Bringing alternatives to market
Demand for biosimilar products is likely to stay strong, Wessman says. However, there will be significant competition for Alvotech’s Humira biosimilar come July, as a host of other biosimilars are expected to jockey for market share. But Wessman says the formulation of Alvotech’s product will help to position it for success.
“The competition is clearly healthy, but much more limited than you're seeing in other industries."
Founder, executive chair, Alvotech
“AbbVie changed the concentration of the product a few years back and we were the first to file with FDA on that concentration, which now [represents] 90% of the sales in the U.S. So, we believe that there will be a very strong demand,” Wessman says.
That high-concentration Humira formula was the subject of a legal battle between AbbVie and Alvotech. The parties reached a settlement in March, opening the door to uncontested sales of the biosimilar in the U.S.
Regardless of how the market shakes out, the availability of a biosimilar product for Humira will likely be a boon for patients.
“There will be an enormous cost savings for the U.S. This is the single highest cost savings I think the U.S. will ever have seen,” Wessman says.
Wessman can’t yet disclose what specific patient groups might stand to save on biosimilar prescriptions compared with Humira once it is approved in the U.S.

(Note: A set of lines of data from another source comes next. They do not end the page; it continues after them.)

(** Where [isMacOS()] returns, every entry of the catalog is side-effect
    free. *)
Lemma catalog_side_effect_free U (p : CheckKeypress U) ev (w : World U) macOS :
  returns isMacOS w macOS -> In p catalog -> side_effect_free p ev w.
Proof.
  intros Hmac Hin.
  destruct (os_aware_entries ev Hmac) as [H1 [H2 [H3 [H4 [H5 H6]]]]].
  unfold catalog in Hin. simpl in Hin.
  repeat (destruct Hin as [<-|Hin]);
    try (eexists; first [apply strictEq_returns | eassumption]).
  contradiction.
Qed.

(** C5: every literal entry returns the result of the exact
    (case-sensitive) comparison of [ev.key] with its one constant; and in
    a state where [isMacOS()] returns [macOS], each OS-aware entry returns
    its combination of the literal comparison with [macOS].  The state at
    the time of the call is the one consulted: nothing is cached. *)
Theorem Key_catalog_spec U (ev : Event) (w : World U) :
  (returns (Key.Enter ev) w (key ev =? "Enter")%string /\
   returns (Key.Backspace ev) w (key ev =? "Backspace")%string /\
   returns (Key.Shift ev) w (key ev =? "Shift")%string /\
   returns (Key.Escape ev) w (key ev =? "Escape")%string /\
   returns (Key.Tab ev) w (key ev =? "Tab")%string /\
   returns (Key.Control ev) w (key ev =? "Control")%string /\
   returns (Key.Meta ev) w (key ev =? "Meta")%string /\
   returns (Key.Alt ev) w (key ev =? "Alt")%string /\
   returns (Key.Spacebar ev) w (key ev =? " ")%string /\
   returns (Key.Up ev) w (key ev =? "ArrowUp")%string /\
   returns (Key.Down ev) w (key ev =? "ArrowDown")%string /\
   returns (Key.Left ev) w (key ev =? "ArrowLeft")%string /\
   returns (Key.Right ev) w (key ev =? "ArrowRight")%string) /\
  (forall macOS : bool,
     returns isMacOS w macOS ->
     returns (Key.CtrlWin ev) w ((key ev =? "Control")%string && negb macOS) /\
     returns (Key.WindowsKey ev) w ((key ev =? "Meta")%string && negb macOS) /\
     returns (Key.CtrlMac ev) w ((key ev =? "Control")%string && macOS) /\
     returns (Key.Command ev) w ((key ev =? "Meta")%string && macOS) /\
     returns (Key.mod1 ev) w
       ((key ev =? "Control")%string && negb macOS
        || (key ev =? "Meta")%string && macOS) /\
     returns (Key.mod2 ev) w
       ((key ev =? "Control")%string && macOS
        || (key ev =? "Meta")%string && negb macOS)).
Proof.
  split.
  - repeat split; apply strictEq_returns.
  - intros macOS Hmac. exact (os_aware_entries ev Hmac).
Qed.

(** On a Mac, [mod1] accepts Meta; the comparison is exact, so a
    lower-case [enter] is not Enter. *)
Lemma Key_catalog_spec_witness :
  returns isMacOS macWorld true /\
  returns (Key.mod1 metaKey) macWorld true /\
  returns (Key.Enter {| key := "enter" |}) macWorld false.
Proof.
  assert (Hmac : returns isMacOS macWorld true) by reflexivity.
  split; [exact Hmac|]. split.
  - apply (proj2 (Key_catalog_spec metaKey macWorld) true Hmac).
  - apply (proj1 (Key_catalog_spec {| key := "enter" |} macWorld)).
Defined.

(** The key of an event cannot be both Control and Meta. *)
Lemma Control_Meta_disjoint (s : string) :
  (s =? "Control")%string && (s =? "Meta")%string = false.
Proof.
  destruct (s =? "Control")%string eqn:E; [|reflexivity].
  apply String.eqb_eq in E. now subst s.
Qed.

“We are in a very competitive environment so it’s fairly difficult to disclose that now,” he says. “But for the U.S. market overall it will be billions in savings.”
While efforts to develop biosimilars have the potential to pay off financially for Alvotech, the company remains focused on more than just the bottom line, and is also intent on boosting access to biologics for patients.
“We believe that this company has a great purpose,” Wessman says.